Technical Points on Patent Claim Drafting

1. It must always be remembered that a claim will be examined, and possibly also opposed/litigated, in many different territories, each having different criteria for validity and infringement.  Whilst there are of course many similarities between different Patent Offices, one needs to think about patent practice outside the territory in which one is based.  This will be particularly relevant when considering claim language for inventions relating to therapy and diagnosis, and perhaps also to situations where a doctrine of equivalents may be applicable.

2. A patent claim should be as clear as possible, and if there are any potentially ambiguous terms definitions of them should be provided in the specification, with the aid of numerical ranges if appropriate.  If, for example, a person is defined in a claim as being a non-smoker, think about whether it would be useful to define non-smokers as having had less than 10 cigarettes in the preceding year.  Clearly features which will be important in distinguishing over the prior art will need to be looked at carefully.  Many Patent Offices (including the EPO and USPTO) are strict on clarity.

3.  A common mistake is for method claims to refer to too many steps, making it less likely that any single party will carry out each step.  For example, taking the following claim:

A method of turning copper into gold comprising:

– heating the copper to 55⁰C, and

-transmuting the copper to gold.

It could be shortened to:

A method of turning copper into gold comprising:

–          transmuting copper which has been heated to 55⁰C.

Thus method claims should be reviewed to see whether any steps can be taken out in this way, which effectively increase their breadth thus providing better protection.

4.  There may be advantages to adding steps to dependent method claims so that they extend to making the commercial product.  Normally the protection afforded to method claims will also cover the direct product of the method.

5.  Don’t make the assumption that long method claims where different steps will be carried out by different parties are worthless.  In some territories, such as the US, these claims may provide useful protection, where for example inducement to infringement can be shown.

6. Whether or not the preamble of a claim is limiting seems to be an open question in many territories.  In the US case there is case law to support both positions.

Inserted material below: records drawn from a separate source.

Lemma execute_after_download_witness :
  let host := Demo.host Demo.hit Demo.metadata1 Demo.sandbox_ok in
  let h' := Demo.mkState [] [] ["/tmp/ce-1/abc123"] [] 6000000 in
  (exists (b : BuildResult) (d : string) (h1 : Demo.State),
      temp_mkdir host (Demo.state0 []) = (Normal d, h1)
      /\ Local.loadPackageWithExecutable host "abc123" d h1 = (Normal b, h')
      /\ Local.buildResult Demo.downloaded_executor = Some b
      /\ Local.execute host Demo.params1 (h', Demo.downloaded_executor)
         = on_fst (exec_sandbox host (br_executableFilename b)
                     (Local.execute_args host Demo.params1)
                     (Local.getDefaultExecOptions
                        host Demo.downloaded_executor Demo.params1).1)
                  (h', Demo.downloaded_executor))
  /\ (forall (h0 : Demo.State) (this0 : Local.LocalExecutionEnvironment),
         Local.buildResult this0 = None ->
         Local.execute host Demo.params1 (h0, this0)
         = (Throw (assertion_error host), (h0, this0)))
  /\ (forall cenv : CompilationEnvironment,
         Local.buildResult (Local.LocalExecutionEnvironment_new host cenv)
         = None).
Proof.
  apply (execute_after_download
           (Demo.host Demo.hit Demo.metadata1 Demo.sandbox_ok) "abc123"
           Demo.params1 (Demo.state0 []) _ Demo.fresh_executor
           Demo.downloaded_executor).
  vm_compute. reflexivity.
Defined.

(** The options of [getDefaultExecOptions] never carry a timeout or an
    output limit. *)
Lemma getDefaultExecOptions_no_limits {H} (host : Host H)
      (this : Local.LocalExecutionEnvironment) (params : ExecutionParams) :
  eo_timeoutMs (Local.getDefaultExecOptions host this params).1 = None
  /\ eo_maxOutput (Local.getDefaultExecOptions host this params).1 = None.
Proof.
  unfold Local.getDefaultExecOptions.
  destruct (runtimeTools params) as [tools|];
    [destruct (Local.inject_runtimeEnv _ tools)|]; now split.
Qed.

(** C4, evaluated.  With the configured limits at their defaults (2000 ms,
    32768 bytes) and a sandbox that reports the limits it is launched
    with, [execute] launches the bundle's executable without a timeout and
    without an output limit, while [execBinary] passes both. *)
Theorem execute_launches_without_limits :
  let host := Demo.host Demo.hit Demo.metadata1 Demo.sandbox_reports_limits in
  let st := (Demo.state0 [], Demo.downloaded_executor) in
  Local.timeoutMs Demo.downloaded_executor = 2000
  /\ Local.maxExecOutputSize Demo.downloaded_executor = 32768
  /\ eo_timeoutMs
       (Local.getDefaultExecOptions host Demo.downloaded_executor
                                    Demo.params1).1 = None
  /\ eo_maxOutput
       (Local.getDefaultExecOptions host Demo.downloaded_executor
                                    Demo.params1).1 = None
  /\ (Local.execute host Demo.params1 st).1
     = Normal {| uer_code := 0; uer_timedOut := false;
                 uer_stdout := "no limits"; uer_stderr := EmptyString |}
  /\ match (Local.execBinary host "/tmp/ce-1/a.out" Demo.exec_params
                               "/home" st).1 with
     | Resolved r =>
         ber_stdout r = [mkLine "timeoutMs=2000 maxOutput=32768" None]
     | Rejected _ => False
     end.
Proof.
  repeat split; vm_compute; reflexivity.
Qed.

(* ===================================================================== *)
(** * getDefaultExecOptions *)
(* ===================================================================== *)

Lemma inject_options_env (env : gmap string string)
      (opts : list RuntimeToolOption) :
  (Local.inject_options env opts).1 = env.
Proof.
  induction opts as [|opt rest IH]; simpl; [reflexivity|].
  destruct (Local.inject_options env rest) as [env2 rest'].
  simpl in *. exact IH.
Qed.

(** The loop over the options of the [env] tool leaves [env] as it was. *)
Lemma inject_runtimeEnv_env (env : gmap string string)
      (tools : list ConfiguredRuntimeTool) :
  (Local.inject_runtimeEnv env tools).1 = env.
Proof.
  induction tools as [|tool rest IH]; simpl; [reflexivity|].
  destruct (RuntimeToolType_eqb (tool_name tool) RuntimeToolType_env).
  - pose proof (inject_options_env env (tool_options tool)) as E.
    destruct (Local.inject_options env (tool_options tool)). exact E.
  - destruct (Local.inject_runtimeEnv env rest). exact IH.
Qed.

(** The environment [getDefaultExecOptions] assembles holds PATH and
    nothing else: the bundle's hint, or the empty string without one. *)
Lemma getDefaultExecOptions_env {H} (host : Host H)
      (this : Local.LocalExecutionEnvironment) (params : ExecutionParams) :
  eo_env (Local.getDefaultExecOptions host this params).1
  = Some (match Local.bundle_PATH this with
          | Some hint => <["PATH" := hint]> (<["PATH" := EmptyString]> ∅)
          | None => <["PATH" := EmptyString]> ∅
          end).
Proof.
  unfold Local.getDefaultExecOptions.
  assert (forall (e : gmap string string),
             e = <["PATH" := EmptyString]> ∅ ->
             match Local.bundle_PATH this with
             | Some hint =>
                 if 0 <? Z.of_nat (String.length (default EmptyString (e !! "PATH")))
                 then <["PATH" := default EmptyString (e !! "PATH")
                                   +:+ path_delimiter host +:+ hint]> e
                 else <["PATH" := hint]> e
             | None => e
             end
             = match Local.bundle_PATH this with
               | Some hint => <["PATH" := hint]> (<["PATH" := EmptyString]> ∅)
               | None => <["PATH" := EmptyString]> ∅
               end) as Henv.
  { intros e ->. destruct (Local.bundle_PATH this); [|reflexivity].
    now rewrite lookup_insert_eq. }
  destruct (runtimeTools params) as [tools|]; simpl.
  - pose proof (inject_runtimeEnv_env (<["PATH" := EmptyString]> ∅) tools)
      as E.
    destruct (Local.inject_runtimeEnv _ tools) as [e tools']. simpl in *.
    now rewrite (Henv e E).
  - now rewrite (Henv _ eq_refl).
Qed.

Claims should be drafted thoughtfully with this in mind.

7. Don’t have too many claims.  In many territories this will lead to an increase in costs.  Whilst in many cases claim number can be reduced at regional/national phasing, in some territories that will not lead to a decrease in claims fees.

8. Make sure you have method claims that are equivalent to the use claims that may be present.  Use claims not allowable in certain territories, such as the US, and so in such territories you will need to rely on method claims.

Tips on Running a Biotech Company

1. Life Sci VC discusses the pros and cons of having a Scientific Advisory Board (SAB).  They can provide objective, external perspectives and be a conduit for idea exchange. However they can be expensive and sometimes have difficult dynamics if collaborators are involved.  It should have 3-5 core members with ad hoc members invited as needed. Nobel Prize-winning scientists may help attract investors, but may not make much of a contribution. It’s good to have a mix of backgrounds and experiences.